(Collected data entries)
Fixpoint parseline (fuel : nat) : M nat cmd :=
  match fuel with
  | O => out_of_fuel
  | S fuel =>
      let! c := parsepipe fuel in
      let! c := parsebacks c (S es) in
      let! p := peek [59] in
      if (p : bool) then
        let! _ := gettoken in
        let! r := parseline fuel in
        ret (LIST c r)
      else ret c
  end
with parsepipe (fuel : nat) : M nat cmd :=
  match fuel with
  | O => out_of_fuel
  | S fuel =>
      let! c := parseexec fuel in
      let! p := peek [124] in
      if (p : bool) then
        let! _ := gettoken in
        let! r := parsepipe fuel in
        ret (PIPE c r)
      else ret c
  end
with parseexec (fuel : nat) : M nat cmd :=
  match fuel with
  | O => out_of_fuel
  | S fuel =>
      let! p := peek [40] in
      if (p : bool) then parseblock fuel
      else
        let! rs := parseredirs (S es) in
        parseargs [] rs (S es)
  end
with parseblock (fuel : nat) : M nat cmd :=
  match fuel with
  | O => out_of_fuel
  | S fuel =>
      let! p := peek [40] in
      if negb p then panic "parseblock"
      else
        let! _ := gettoken in
        let! c := parseline fuel in
        let! p := peek [41] in
        if negb p then panic "syntax - missing )"
        else
          let! _ := gettoken in
          let! rs := parseredirs (S es) in
          ret (redirect rs c)
  end.

(** Nesting uses a character per four calls. *)
Definition parse_fuel : nat := (4 * es + 4)%nat.

(** [buf] is the buffer: the line and its NUL. *)
Fixpoint nulterminate (c : cmd) (buf : list Z) : list Z :=
  match c with
  | EXEC argv => foldl (fun b w => <[w.2 := 0]> b) buf argv
  | REDIR c f _ _ => <[f.2 := 0]> (nulterminate c buf)
  | PIPE l r => nulterminate r (nulterminate l buf)
  | LIST l r => nulterminate r (nulterminate l buf)
  | BACK c => nulterminate c buf
  end.

(** The command and the buffer afterwards *)
Definition parsecmd : M nat (cmd * list Z) :=
  let! c := parseline parse_fuel in
  let! _ := peek [] in
  let! s := get (fun s => s) in
  if negb (s =? es)%nat then panic "syntax"
  else ret (c, nulterminate c (line ++ [0])).
End parser.

(** "ls>x a;(b|c)&" *)
Example parse_example :
  match parsecmd [108; 115; 62; 120; 32; 97; 59; 40; 98; 124; 99; 41; 38] 0%nat with
  | Ret (c, _) _ => Some c
  | _ => None
  end = Some (LIST (REDIR (EXEC [(0, 2); (5, 6)]%nat) (3, 4)%nat 0x601 1)
    (BACK (PIPE (EXEC [(8, 9)]%nat) (EXEC [(10, 11)]%nat)))).
Proof. reflexivity. Qed.

(** ** Correctness *)

Section correct.
Context (line : list Z).
Abbreviation es := (es line).
Abbreviation at_ := (at_ line).
Abbreviation ws := (ws line).

(** The messages of syntax errors; "parseblock" is not one of them. *)
Definition messages : list string :=
  ["syntax"; "missing file for redirection"; "too many args"; "syntax - missing )"]%string.

(** c returns with Q or stops with an error message; it does not run out of fuel. *)
Definition runs {A} (c : M nat A) (s : nat) (Q : A -> nat -> Prop) : Prop :=
  match c s with Ret a s' => Q a s' | Panic msg => msg ∈ messages | _ => False end.

Lemma runs_bind {A B} (c : M nat A) (k : A -> M nat B) s (Q : A -> nat -> Prop) R :
  runs c s Q -> (forall a s', Q a s' -> runs (k a) s' R) -> runs (bind c k) s R.
Proof. unfold runs, bind. destruct (c s) eqn:E; try done. intros Hq Hk. by apply Hk. Qed.

Lemma runs_mono {A} (c : M nat A) s (Q R : A -> nat -> Prop) : runs c s Q -> (forall a s', Q a s' -> R a s') -> runs c s R.
Proof. unfold runs. destruct (c s); auto. Qed.

Lemma runs_panic {A} msg s (Q : A -> nat -> Prop) : msg ∈ messages -> runs (panic msg) s Q.
Proof. done. Qed.

Lemma runs_eq {A B} (c : M nat A) (k : A -> M nat B) s a s' R : c s = Ret a s' -> runs (k a) s' R -> runs (bind c k) s R.
Proof. intros E Hk. unfold runs. by rewrite (bind_ret_intro _ _ _ _ _ E). Qed.

Ltac syntax_error := apply runs_panic, (bool_decide_unpack _); vm_compute; exact I.

(** *** Tokens *)

Definition wordch (c : Z) : bool := (negb (strchr whitespace c) && negb (strchr symbols c))%bool.

(** A longest run of word characters, not empty *)
Definition word (w : nat * nat) : Prop :=
  (w.1 < w.2 <= es)%nat /\ (forall i, (w.1 <= i < w.2)%nat -> wordch (at_ i) = true) /\
  (w.2 = es \/ wordch (at_ w.2) = false).

Lemma at_end s : (es <= s)%nat -> at_ s = 0.
Proof. intros. by apply nth_overflow. Qed.
Lemma at_inside s : at_ s <> 0 -> (s < es)%nat.
Proof. intros H. destruct (decide (s < es)%nat); [done|]. destruct H. apply at_end. lia. Qed.

Lemma skip_ws_spec s fuel : (s <= es)%nat -> (es - s <= fuel)%nat ->
  (s <= skip_ws line s fuel <= es)%nat /\
  (skip_ws line s fuel = es \/ strchr whitespace (at_ (skip_ws line s fuel)) = false).
Proof.
  revert s. induction fuel as [|fuel IH]; intros s Hs Hf; cbn [skip_ws]; [split; [lia|left; lia]|].
  destruct (decide (s < es)%nat) as [Hlt|Hge].
  - rewrite bool_decide_eq_true_2 by done. cbn [andb]. destruct (strchr whitespace (at_ s)) eqn:E.
    + destruct (IH (S s)) as [H1 H2]; [lia|lia|]. split; [lia|done].
    + split; [lia|by right].
  - rewrite bool_decide_eq_false_2 by done. cbn [andb]. split; [lia|left; lia].
Qed.

Lemma ws_spec s : (s <= es)%nat -> (s <= ws s <= es)%nat /\ (ws s = es \/ strchr whitespace (at_ (ws s)) = false).
Proof. intros. by apply skip_ws_spec. Qed.

Lemma ws_id s : (s <= es)%nat -> ws (ws s) = ws s.
Proof.
  intros Hs. destruct (ws_spec s Hs) as [H1 H2]. unfold Shell.ws at 1. destruct (es - ws s)%nat eqn:E; [done|].
  cbn [skip_ws]. destruct H2 as [H2|H2]; [lia|]. rewrite H2. by rewrite andb_false_r.
Qed.

Lemma skip_word_spec s fuel : (s <= es)%nat -> (es - s <= fuel)%nat ->
  let e := skip_word line s fuel in
  (s <= e <= es)%nat /\ (forall i, (s <= i < e)%nat -> wordch (at_ i) = true) /\ (e = es \/ wordch (at_ e) = false).
Proof.
  revert s. induction fuel as [|fuel IH]; intros s Hs Hf; cbn [skip_word]; [split_and!; [lia|lia|lia|left; lia]|].
  destruct (decide (s < es)%nat) as [Hlt|Hge].
  - rewrite bool_decide_eq_true_2 by done. cbn [andb].
    change (negb (strchr whitespace (at_ s)) && negb (strchr symbols (at_ s)))%bool with (wordch (at_ s)).
    destruct (wordch (at_ s)) eqn:E.
    + destruct (IH (S s)) as (H1 & H2 & H3); [lia|lia|]. split_and!; [lia|lia| |done].
      intros i Hi. destruct (decide (i = s)) as [->|]; [done|]. apply H2. lia.
    + split_and!; [lia|lia|intros; lia|by right].
  - rewrite bool_decide_eq_false_2 by done. cbn [andb]. split_and!; [lia|lia|intros; lia|left; lia].
Qed.

Lemma symbols_split c : strchr [124; 40; 41; 59; 38; 60] c = false -> (c =? 62) = false -> strchr symbols c = false.
Proof.
  unfold symbols. cbn [strchr]. intros H H62. rewrite (Z.eqb_sym 62), H62. revert H.
  repeat match goal with |- context [if ?b then _ else _] => destruct b end; done.
Qed.

Lemma peek_spec toks s : (s <= es)%nat ->
  runs (peek line toks) s (fun b s' => (s <= s' <= es)%nat /\ (b = true -> at_ (ws s') <> 0 /\ strchr toks (at_ (ws s')) = true)).
Proof.
  intros Hs. destruct (ws_spec s Hs) as [H1 H2]. unfold runs, peek. split; [done|]. rewrite ws_id by done.
  intros [E1 E2]%andb_true_iff. apply negb_true_iff, Z.eqb_neq in E1. done.
Qed.

Lemma peek_true toks s : at_ (ws s) <> 0 -> strchr toks (at_ (ws s)) = true -> peek line toks s = Ret true (ws s).
Proof. intros H1 H2. unfold peek. by rewrite (proj2 (Z.eqb_neq _ _) H1), H2. Qed.

Lemma gettoken_spec s : (s <= es)%nat ->
  runs (gettoken line) s (fun t s' => (s <= s' <= es)%nat /\ (t.1 = 97 -> word t.2) /\ (t.1 <> 0 -> (s < s')%nat) /\
    (at_ (ws s) <> 0 -> (s < s')%nat)).
Proof.
  intros Hs. destruct (ws_spec s Hs) as [Hq Hw]. unfold runs, gettoken. set (q := ws s) in *.
  destruct (at_ q =? 0) eqn:E0; [apply Z.eqb_eq in E0|apply Z.eqb_neq in E0; pose proof (at_inside q E0) as Hlt].
  { destruct (ws_spec q) as [H1 _]; [lia|]. cbn [fst snd]. split_and!; try lia; done. }
  destruct (strchr [124; 40; 41; 59; 38; 60] (at_ q)) eqn:E1.
  { destruct (ws_spec (S q)) as [H1 _]; [lia|]. cbn [fst snd]. split_and!; try lia. intros E. by rewrite E in E1. }
  destruct (at_ q =? 62) eqn:E2.
  { destruct (at_ (S q) =? 62) eqn:E3.
    - apply Z.eqb_eq in E3. assert (S q < es)%nat by (apply at_inside; lia).
      destruct (ws_spec (S (S q))) as [H1 _]; [lia|]. cbn [fst snd]. split_and!; try lia; done.
    - destruct (ws_spec (S q)) as [H1 _]; [lia|]. cbn [fst snd]. split_and!; try lia; done. }
  destruct (skip_word_spec q (es - q)) as (H1 & H2 & H3); [lia|lia|]. set (e := skip_word line q (es - q)) in *.
  assert (Hc : wordch (at_ q) = true).
  { unfold wordch. rewrite (symbols_split _ E1 E2). destruct Hw as [Hw| ->]; [lia|done]. }
  assert (Hqe : (q < e)%nat) by (destruct H3 as [H3|H3]; [lia|destruct (decide (q = e)) as [Eq|]; [rewrite <- Eq in H3; congruence|lia]]).
  destruct (ws_spec e) as [H4 _]; [lia|]. cbn [fst snd]. split_and!; try lia. intros _. unfold word. cbn [fst snd]. split_and!; try lia; done.
Qed.

(** *** Commands *)

Fixpoint words (c : cmd) : list (nat * nat) :=
  match c with
  | EXEC argv => argv
  | REDIR c f _ _ => words c ++ [f]
  | PIPE l r | LIST l r => words l ++ words r
  | BACK c => words c
  end.

Fixpoint args_ok (c : cmd) : Prop :=
  match c with
  | EXEC argv => (length argv < MAXARGS)%nat
  | REDIR c _ _ _ | BACK c => args_ok c
  | PIPE l r | LIST l r => args_ok l /\ args_ok r
  end.

Definition cmd_ok (c : cmd) : Prop := Forall word (words c) /\ args_ok c.
Definition redirs_ok (rs : list ((nat * nat) * Z * Z)) : Prop := Forall (fun r => word r.1.1) rs.

Lemma redirect_ok rs c : redirs_ok rs -> cmd_ok c -> cmd_ok (redirect rs c).
Proof.
  revert c. induction rs as [|r rs IH]; intros c Hr Hc; [done|]. apply Forall_cons in Hr as [H1 H2].
  apply IH; [done|]. destruct Hc as [Hw Ha]. split; [|done]. apply Forall_app_2; [done|by constructor].
Qed.

Lemma two_ok l r (f : cmd -> cmd -> cmd) : f = PIPE \/ f = LIST -> cmd_ok l -> cmd_ok r -> cmd_ok (f l r).
Proof. intros [-> | ->] [H1 H2] [H3 H4]; (split; [by apply Forall_app_2|done]). Qed.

| WORK TO COMPLETE |
From the line holding "match parsecmd [108;" to the line holding "Context (line : list Z).", inclusive, restate each line above exactly as written.

| EXERCISE OUTPUT |
  match parsecmd [108; 115; 62; 120; 32; 97; 59; 40; 98; 124; 99; 41; 38] 0%nat with
  | Ret (c, _) _ => Some c
  | _ => None
  end = Some (LIST (REDIR (EXEC [(0, 2); (5, 6)]%nat) (3, 4)%nat 0x601 1)
    (BACK (PIPE (EXEC [(8, 9)]%nat) (EXEC [(10, 11)]%nat)))).
Proof. reflexivity. Qed.

(** ** Correctness *)

Section correct.
Context (line : list Z).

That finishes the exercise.